(Items from a dataset)
┏━━

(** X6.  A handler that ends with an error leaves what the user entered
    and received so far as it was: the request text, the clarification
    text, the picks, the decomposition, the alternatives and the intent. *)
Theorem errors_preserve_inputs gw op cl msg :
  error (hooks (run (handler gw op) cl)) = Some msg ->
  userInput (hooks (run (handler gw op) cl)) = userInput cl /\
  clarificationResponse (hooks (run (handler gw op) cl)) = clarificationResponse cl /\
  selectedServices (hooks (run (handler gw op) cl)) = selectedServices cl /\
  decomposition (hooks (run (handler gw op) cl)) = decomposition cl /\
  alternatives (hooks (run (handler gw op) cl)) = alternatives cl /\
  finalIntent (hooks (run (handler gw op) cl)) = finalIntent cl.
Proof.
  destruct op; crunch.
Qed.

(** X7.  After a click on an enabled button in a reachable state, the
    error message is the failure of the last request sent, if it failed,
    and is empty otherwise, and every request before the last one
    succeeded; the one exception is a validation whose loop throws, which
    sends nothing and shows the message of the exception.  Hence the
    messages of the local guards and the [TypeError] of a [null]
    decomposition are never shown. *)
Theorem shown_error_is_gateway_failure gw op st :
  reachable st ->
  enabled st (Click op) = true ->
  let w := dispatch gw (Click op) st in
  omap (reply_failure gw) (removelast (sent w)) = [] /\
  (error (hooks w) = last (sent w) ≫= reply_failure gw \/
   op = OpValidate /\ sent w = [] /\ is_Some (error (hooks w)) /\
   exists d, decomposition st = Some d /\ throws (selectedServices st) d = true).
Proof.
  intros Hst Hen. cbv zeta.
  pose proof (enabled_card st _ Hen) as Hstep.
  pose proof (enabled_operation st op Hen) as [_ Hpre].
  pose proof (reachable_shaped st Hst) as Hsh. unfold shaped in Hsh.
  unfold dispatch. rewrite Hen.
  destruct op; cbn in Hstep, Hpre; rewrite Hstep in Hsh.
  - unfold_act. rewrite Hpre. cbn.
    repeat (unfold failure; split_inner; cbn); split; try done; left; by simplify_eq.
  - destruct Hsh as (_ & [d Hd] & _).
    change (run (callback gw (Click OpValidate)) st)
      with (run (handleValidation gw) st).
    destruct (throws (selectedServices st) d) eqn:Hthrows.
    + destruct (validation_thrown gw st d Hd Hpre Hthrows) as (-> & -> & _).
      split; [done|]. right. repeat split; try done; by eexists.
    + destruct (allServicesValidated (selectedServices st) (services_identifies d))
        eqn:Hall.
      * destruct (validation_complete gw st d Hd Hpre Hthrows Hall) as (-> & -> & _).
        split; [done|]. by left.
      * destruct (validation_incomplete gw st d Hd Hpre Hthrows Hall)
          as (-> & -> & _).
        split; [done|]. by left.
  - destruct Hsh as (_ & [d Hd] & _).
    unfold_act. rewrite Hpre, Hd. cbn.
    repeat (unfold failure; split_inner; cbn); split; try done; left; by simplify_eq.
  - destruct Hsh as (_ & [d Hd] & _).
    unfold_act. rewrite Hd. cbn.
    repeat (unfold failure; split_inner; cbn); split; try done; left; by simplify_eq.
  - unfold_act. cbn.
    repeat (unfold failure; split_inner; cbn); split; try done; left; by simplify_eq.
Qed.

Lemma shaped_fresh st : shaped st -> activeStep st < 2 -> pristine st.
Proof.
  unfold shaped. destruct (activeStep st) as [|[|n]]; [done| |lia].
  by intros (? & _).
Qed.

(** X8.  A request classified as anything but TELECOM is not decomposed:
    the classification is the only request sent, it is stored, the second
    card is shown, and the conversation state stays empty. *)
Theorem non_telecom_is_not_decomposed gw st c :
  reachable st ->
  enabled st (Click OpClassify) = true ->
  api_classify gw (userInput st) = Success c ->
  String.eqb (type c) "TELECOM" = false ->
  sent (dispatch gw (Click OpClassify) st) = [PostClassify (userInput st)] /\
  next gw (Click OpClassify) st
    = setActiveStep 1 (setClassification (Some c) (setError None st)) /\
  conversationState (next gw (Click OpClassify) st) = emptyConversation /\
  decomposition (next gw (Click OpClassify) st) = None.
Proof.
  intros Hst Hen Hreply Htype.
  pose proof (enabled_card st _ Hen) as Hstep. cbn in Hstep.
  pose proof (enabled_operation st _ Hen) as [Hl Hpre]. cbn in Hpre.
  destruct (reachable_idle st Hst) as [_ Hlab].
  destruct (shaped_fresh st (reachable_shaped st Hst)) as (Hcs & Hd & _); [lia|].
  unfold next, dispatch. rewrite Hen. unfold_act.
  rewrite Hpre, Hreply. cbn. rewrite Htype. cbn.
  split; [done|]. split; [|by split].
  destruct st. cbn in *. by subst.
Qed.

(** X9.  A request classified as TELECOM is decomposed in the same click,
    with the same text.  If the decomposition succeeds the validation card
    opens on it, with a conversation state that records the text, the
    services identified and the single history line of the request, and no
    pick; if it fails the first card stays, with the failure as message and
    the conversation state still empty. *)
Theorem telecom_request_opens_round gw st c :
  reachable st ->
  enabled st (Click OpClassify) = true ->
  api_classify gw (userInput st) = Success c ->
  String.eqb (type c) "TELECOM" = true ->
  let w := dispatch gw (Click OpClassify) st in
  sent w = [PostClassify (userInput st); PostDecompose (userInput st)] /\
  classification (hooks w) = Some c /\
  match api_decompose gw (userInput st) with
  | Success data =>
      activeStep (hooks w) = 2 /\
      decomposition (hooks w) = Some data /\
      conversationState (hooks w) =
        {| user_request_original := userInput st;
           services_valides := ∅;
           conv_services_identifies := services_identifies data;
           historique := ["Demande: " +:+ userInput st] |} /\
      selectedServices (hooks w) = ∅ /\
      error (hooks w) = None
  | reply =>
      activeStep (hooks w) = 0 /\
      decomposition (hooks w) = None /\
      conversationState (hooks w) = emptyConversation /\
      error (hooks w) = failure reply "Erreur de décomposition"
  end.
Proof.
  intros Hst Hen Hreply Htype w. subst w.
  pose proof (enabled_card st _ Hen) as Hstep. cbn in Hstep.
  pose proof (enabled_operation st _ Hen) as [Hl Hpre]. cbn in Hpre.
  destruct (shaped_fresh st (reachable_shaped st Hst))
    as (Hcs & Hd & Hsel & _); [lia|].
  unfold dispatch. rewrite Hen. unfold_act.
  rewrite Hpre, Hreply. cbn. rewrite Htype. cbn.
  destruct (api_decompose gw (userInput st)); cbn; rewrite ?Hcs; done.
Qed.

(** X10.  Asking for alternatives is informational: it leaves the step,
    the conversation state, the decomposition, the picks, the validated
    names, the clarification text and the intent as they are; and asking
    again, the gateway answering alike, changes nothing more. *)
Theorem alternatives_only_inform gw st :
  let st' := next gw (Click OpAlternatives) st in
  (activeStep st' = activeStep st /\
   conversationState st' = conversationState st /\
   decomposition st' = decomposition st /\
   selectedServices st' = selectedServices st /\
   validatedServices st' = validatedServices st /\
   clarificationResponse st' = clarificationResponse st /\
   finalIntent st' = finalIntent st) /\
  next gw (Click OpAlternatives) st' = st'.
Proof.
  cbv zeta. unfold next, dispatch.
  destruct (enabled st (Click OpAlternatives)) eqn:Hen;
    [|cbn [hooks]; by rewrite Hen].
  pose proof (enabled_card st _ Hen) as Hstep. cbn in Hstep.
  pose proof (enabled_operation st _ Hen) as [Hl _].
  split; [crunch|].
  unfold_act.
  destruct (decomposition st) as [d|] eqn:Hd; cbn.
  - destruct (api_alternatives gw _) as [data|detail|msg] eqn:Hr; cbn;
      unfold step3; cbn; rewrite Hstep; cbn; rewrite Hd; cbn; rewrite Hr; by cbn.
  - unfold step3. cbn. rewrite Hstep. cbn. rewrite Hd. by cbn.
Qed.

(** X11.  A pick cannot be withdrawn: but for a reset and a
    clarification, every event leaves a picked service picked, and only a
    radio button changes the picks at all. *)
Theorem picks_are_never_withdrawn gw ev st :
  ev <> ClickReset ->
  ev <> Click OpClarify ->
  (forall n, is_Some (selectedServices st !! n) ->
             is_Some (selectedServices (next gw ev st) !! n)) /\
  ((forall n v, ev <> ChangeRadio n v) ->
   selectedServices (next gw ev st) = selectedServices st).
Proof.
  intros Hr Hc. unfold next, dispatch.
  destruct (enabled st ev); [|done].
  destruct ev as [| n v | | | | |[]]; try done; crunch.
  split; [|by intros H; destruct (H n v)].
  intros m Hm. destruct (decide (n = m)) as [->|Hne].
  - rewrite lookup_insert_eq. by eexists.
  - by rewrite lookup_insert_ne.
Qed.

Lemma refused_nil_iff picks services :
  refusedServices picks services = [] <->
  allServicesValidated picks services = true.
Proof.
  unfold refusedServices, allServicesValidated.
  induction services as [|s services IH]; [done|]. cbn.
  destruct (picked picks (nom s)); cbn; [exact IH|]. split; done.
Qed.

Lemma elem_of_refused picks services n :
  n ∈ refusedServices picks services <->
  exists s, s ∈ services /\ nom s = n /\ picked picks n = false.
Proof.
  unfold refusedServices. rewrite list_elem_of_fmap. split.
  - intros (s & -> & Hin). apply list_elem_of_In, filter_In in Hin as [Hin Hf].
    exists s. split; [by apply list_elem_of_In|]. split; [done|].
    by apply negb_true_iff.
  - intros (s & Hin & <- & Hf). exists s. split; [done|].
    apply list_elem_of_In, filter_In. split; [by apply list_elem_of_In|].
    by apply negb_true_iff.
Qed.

┗━━

▸ **WORK INSTRUCTIONS**
Look above and return each line of the records exactly, from the very first through the line with "with (run (handleValidation gw) st).", both included.

▸ **TASK SOLUTION**
(** X6.  A handler that ends with an error leaves what the user entered
    and received so far as it was: the request text, the clarification
    text, the picks, the decomposition, the alternatives and the intent. *)
Theorem errors_preserve_inputs gw op cl msg :
  error (hooks (run (handler gw op) cl)) = Some msg ->
  userInput (hooks (run (handler gw op) cl)) = userInput cl /\
  clarificationResponse (hooks (run (handler gw op) cl)) = clarificationResponse cl /\
  selectedServices (hooks (run (handler gw op) cl)) = selectedServices cl /\
  decomposition (hooks (run (handler gw op) cl)) = decomposition cl /\
  alternatives (hooks (run (handler gw op) cl)) = alternatives cl /\
  finalIntent (hooks (run (handler gw op) cl)) = finalIntent cl.
Proof.
  destruct op; crunch.
Qed.

(** X7.  After a click on an enabled button in a reachable state, the
    error message is the failure of the last request sent, if it failed,
    and is empty otherwise, and every request before the last one
    succeeded; the one exception is a validation whose loop throws, which
    sends nothing and shows the message of the exception.  Hence the
    messages of the local guards and the [TypeError] of a [null]
    decomposition are never shown. *)
Theorem shown_error_is_gateway_failure gw op st :
  reachable st ->
  enabled st (Click op) = true ->
  let w := dispatch gw (Click op) st in
  omap (reply_failure gw) (removelast (sent w)) = [] /\
  (error (hooks w) = last (sent w) ≫= reply_failure gw \/
   op = OpValidate /\ sent w = [] /\ is_Some (error (hooks w)) /\
   exists d, decomposition st = Some d /\ throws (selectedServices st) d = true).
Proof.
  intros Hst Hen. cbv zeta.
  pose proof (enabled_card st _ Hen) as Hstep.
  pose proof (enabled_operation st op Hen) as [_ Hpre].
  pose proof (reachable_shaped st Hst) as Hsh. unfold shaped in Hsh.
  unfold dispatch. rewrite Hen.
  destruct op; cbn in Hstep, Hpre; rewrite Hstep in Hsh.
  - unfold_act. rewrite Hpre. cbn.
    repeat (unfold failure; split_inner; cbn); split; try done; left; by simplify_eq.
  - destruct Hsh as (_ & [d Hd] & _).
    change (run (callback gw (Click OpValidate)) st)
      with (run (handleValidation gw) st).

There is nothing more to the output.